Here the Tripoli Brigade, a unit of the National Liberation Army, spearheaded “Mermaid’s Dawn” and fulfilled its ultimate objective after months of grueling mountain warfare. The Brigade’s leader, Mahdi al-Harati, had returned from Ireland only to flee Tripoli’s initial crackdown in February. After regrouping in Benghazi with a select cadre, al-Harati and his men received UAE training in opposition territory before transferring to the Nafusa Mountains, where they would prove instrumental in the opposition’s takeover. The 500-man unit, which al-Harati claims is strictly civilian in nature, pushed the front into Tripoli under heavy NATO bombardment.

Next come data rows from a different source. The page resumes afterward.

(** Start of the role check of a group. *)
Definition start_role_check (now : Z) (j : Joiner) (roles : Z) (g : JoinGroup) (ds : LfgDungeonSet)
    (rDungeonId : Z) (isContinue : bool) (comment : string) : LM unit :=
  let gguid := jg_guid g in
  let shown := if negb (rDungeonId =? 0) then {[rDungeonId]} else ds in
  let rs := foldl (λ (rs : LfgRolesMap) m, <[j_guid m := 0]> rs) ∅ (jg_online g) in
  let lo := foldl (λ x m, Z.min x (level m)) (level j) (jg_online g) in
  let hi := foldl (λ x m, Z.max x (level m)) (level j) (jg_online g) in
  let rc := mkRoleCheck (now + LFG_TIME_ROLECHECK) rs LFG_ROLECHECK_INITIALITING ds lo hi rDungeonId (j_guid j) in
  _ ← SetState gguid LFG_STATE_ROLECHECK;
  _ ← for_each (jg_online g) (λ m,
        _ ← send (j_guid m) (MsgUpdateParty (mkUpdate LFG_UPDATETYPE_JOIN_QUEUE shown comment));
        _ ← SetState (j_guid m) LFG_STATE_ROLECHECK;
        when (negb isContinue) (SetSelectedDungeons (j_guid m) shown));
  _ ← modify (λ m, set_roleChecks m (<[gguid := rc]> (RoleChecksStore m)));
  UpdateRoleCheck now gguid (j_guid j) roles.

Definition join_alone (now : Z) (j : Joiner) (roles : Z) (ds : LfgDungeonSet) (rDungeonId : Z)
    (isContinue : bool) (comment : string) : LM unit :=
  let guid := j_guid j in
  let shown := if negb (rDungeonId =? 0) then {[rDungeonId]} else ds in
  m ← get;
  let times := GetDungeonTimes now ds (level j) (level j) (negb (rDungeonId =? 0)) in
  _ ← on_queue (queue_id m guid) (λ q, AddNewToQueue q now guid now times {[guid := roles]} isContinue);
  _ ← when (negb isContinue) (SetSelectedDungeons guid shown);
  let shown := if isContinue then ds else shown in
  _ ← send guid (MsgJoinResult LFG_JOIN_OK LFG_ROLECHECK_DEFAULT ∅);
  _ ← send guid (MsgUpdatePlayer (mkUpdate LFG_UPDATETYPE_JOIN_QUEUE shown comment));
  _ ← SetState guid LFG_STATE_QUEUED;
  SetRoles guid roles.

Definition JoinLfg (now : Z) (j : Joiner) (grp : option JoinGroup) (roles : Z) (ds0 : LfgDungeonSet)
    (comment : string) : LM unit :=
  if bool_decide (ds0 = ∅) then skip
  else
    m ← get;
    let guid := j_guid j in
    let gguid := match grp with Some g => jg_guid g | None => guid end in
    let isContinue :=
      match grp with Some g => jg_isLFG g | None => false end && bool_decide (GetState m gguid = LFG_STATE_DUNGEON) in
    let ds := if isContinue then {[GetDungeon m gguid true]} else ds0 in
    _ ← when (bool_decide (GetState m gguid = LFG_STATE_QUEUED))
          (on_queue (queue_id m gguid) (λ q, RemoveFromSystem q gguid));
    let '(r1, players) := join_restrictions j grp isContinue ds in
    let ok1 := bool_decide (r1 = LFG_JOIN_OK) in
    let '(r2, rDungeonId, isRaid) :=
      if ok1 then check_dungeons ds (set_items ds) r1 0 false false else (r1, 0, false) in
    let ok2 := bool_decide (r2 = LFG_JOIN_OK) in
    let expanded := if negb (rDungeonId =? 0) then GetDungeonsByRandom rDungeonId else ds in
    let '(ds', lockmap) :=
      if ok1 && ok2 then GetCompatibleDungeons expanded players (negb (rDungeonId =? 0) || isContinue)
      else (ds, ∅) in
    let r3 := if ok1 && ok2 && bool_decide (ds' = ∅)
              then match grp with Some _ => LFG_JOIN_PARTY_NOT_MEET_REQS | None => LFG_JOIN_NOT_MEET_REQS end
              else r2 in
    if negb (bool_decide (r3 = LFG_JOIN_OK)) then
      send guid (MsgJoinResult r3 LFG_ROLECHECK_DEFAULT (if bool_decide (ds' = ∅) then lockmap else ∅))
    else
      _ ← SetComment guid comment;
      if isRaid then skip
      else
        match grp with
        | Some g => start_role_check now j roles g ds' rDungeonId isContinue comment
        | None => join_alone now j roles ds' rDungeonId isContinue comment
        end.

(** ** The update of the world *)

(** [true] when the queues are to be updated in the worker thread, which then runs
    [UpdateQueues]; UpdateFinish waits for it. *)
Definition UpdateStart (now : Z) : LM bool :=
  m ← get;
  if existsb (λ kq, NeedsUpdate kq.2 now) (items (QueuesStore m)) then
    _ ← modify (λ m, set_queues m ((λ q, SetDebugUpdating q true) <$> QueuesStore m));
    mret true
  else mret false.

Fixpoint UpdateQueues (now : Z) (ids : list Z) (s : rng) : LM rng :=
  match ids with
  | [] => mret s
  | id :: ids =>
    m ← get;
    r ← lift (FindGroups (LG := groups_of m) (GetQueue m id) now s);
    let '(q, p, s) := r in
    _ ← match p with Some p => AddProposal p | None => skip end;
    q ← lift (RefreshBestArrangements q);
    q ← lift (RefreshWaitTimes q);
    _ ← modify (λ m, set_queues m (<[id := SetDebugUpdating q false]> (QueuesStore m)));
    UpdateQueues now ids s
  end.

The NTC’s relative purity and organization affords the surest countermeasure against radical Islamic groups. Terrorism works best when the system is broken; a nationalist movement will negate militant influence from al-Qaeda or other radical offshoots so long as the opposition continues to function politically. Groups like the Libyan Islamic Fighting Group (LIFG), now styled the Libyan Islamic Movement, could thrive if the opposition fails to perform, but will be marginalized in the opposite outcomes Libya’s many barriers.

It helps that NATO’s limited invasion falls short of Iraq’s massive occupation, that the opposition has willingly accepted the burden of governance and could reject a substantial foreign presence. Neocons and neoliberals may have simply learned to scale back America’s democracy promotion, but the NTC also demanded Western assistance amidst Gaddafi’s slaughter. Libyan revolutionaries cheered when NATO finally came to the rescue, and remain grateful when they could be aggravated by Western inaction.

Libya operates in a new age, shielded from extremist influences by the collective goodwill flowing from the Arab Spring. This effect works on multiple levels; first inspired by Tunisians and Egyptians, Libyans just became inspiration for protesters across the region. The “spirit of the times” has generated an enormous counterbalance against al-Qaeda, a tilt in favor of real democracy, and Western governments must ride this wave. They must support the end of authoritarianism in the Middle East and Africa - in Egypt, Libya, Syria, Yemen, Bahrain, Jordan and ultimately Saudi Arabia.

Western governments don’t seem to realize that they have more to lose through inaction than action. Rather than ignoring the revolutionaries completely or protecting “friendly” regimes, all protesters should receive equal attention for as long as their struggles last.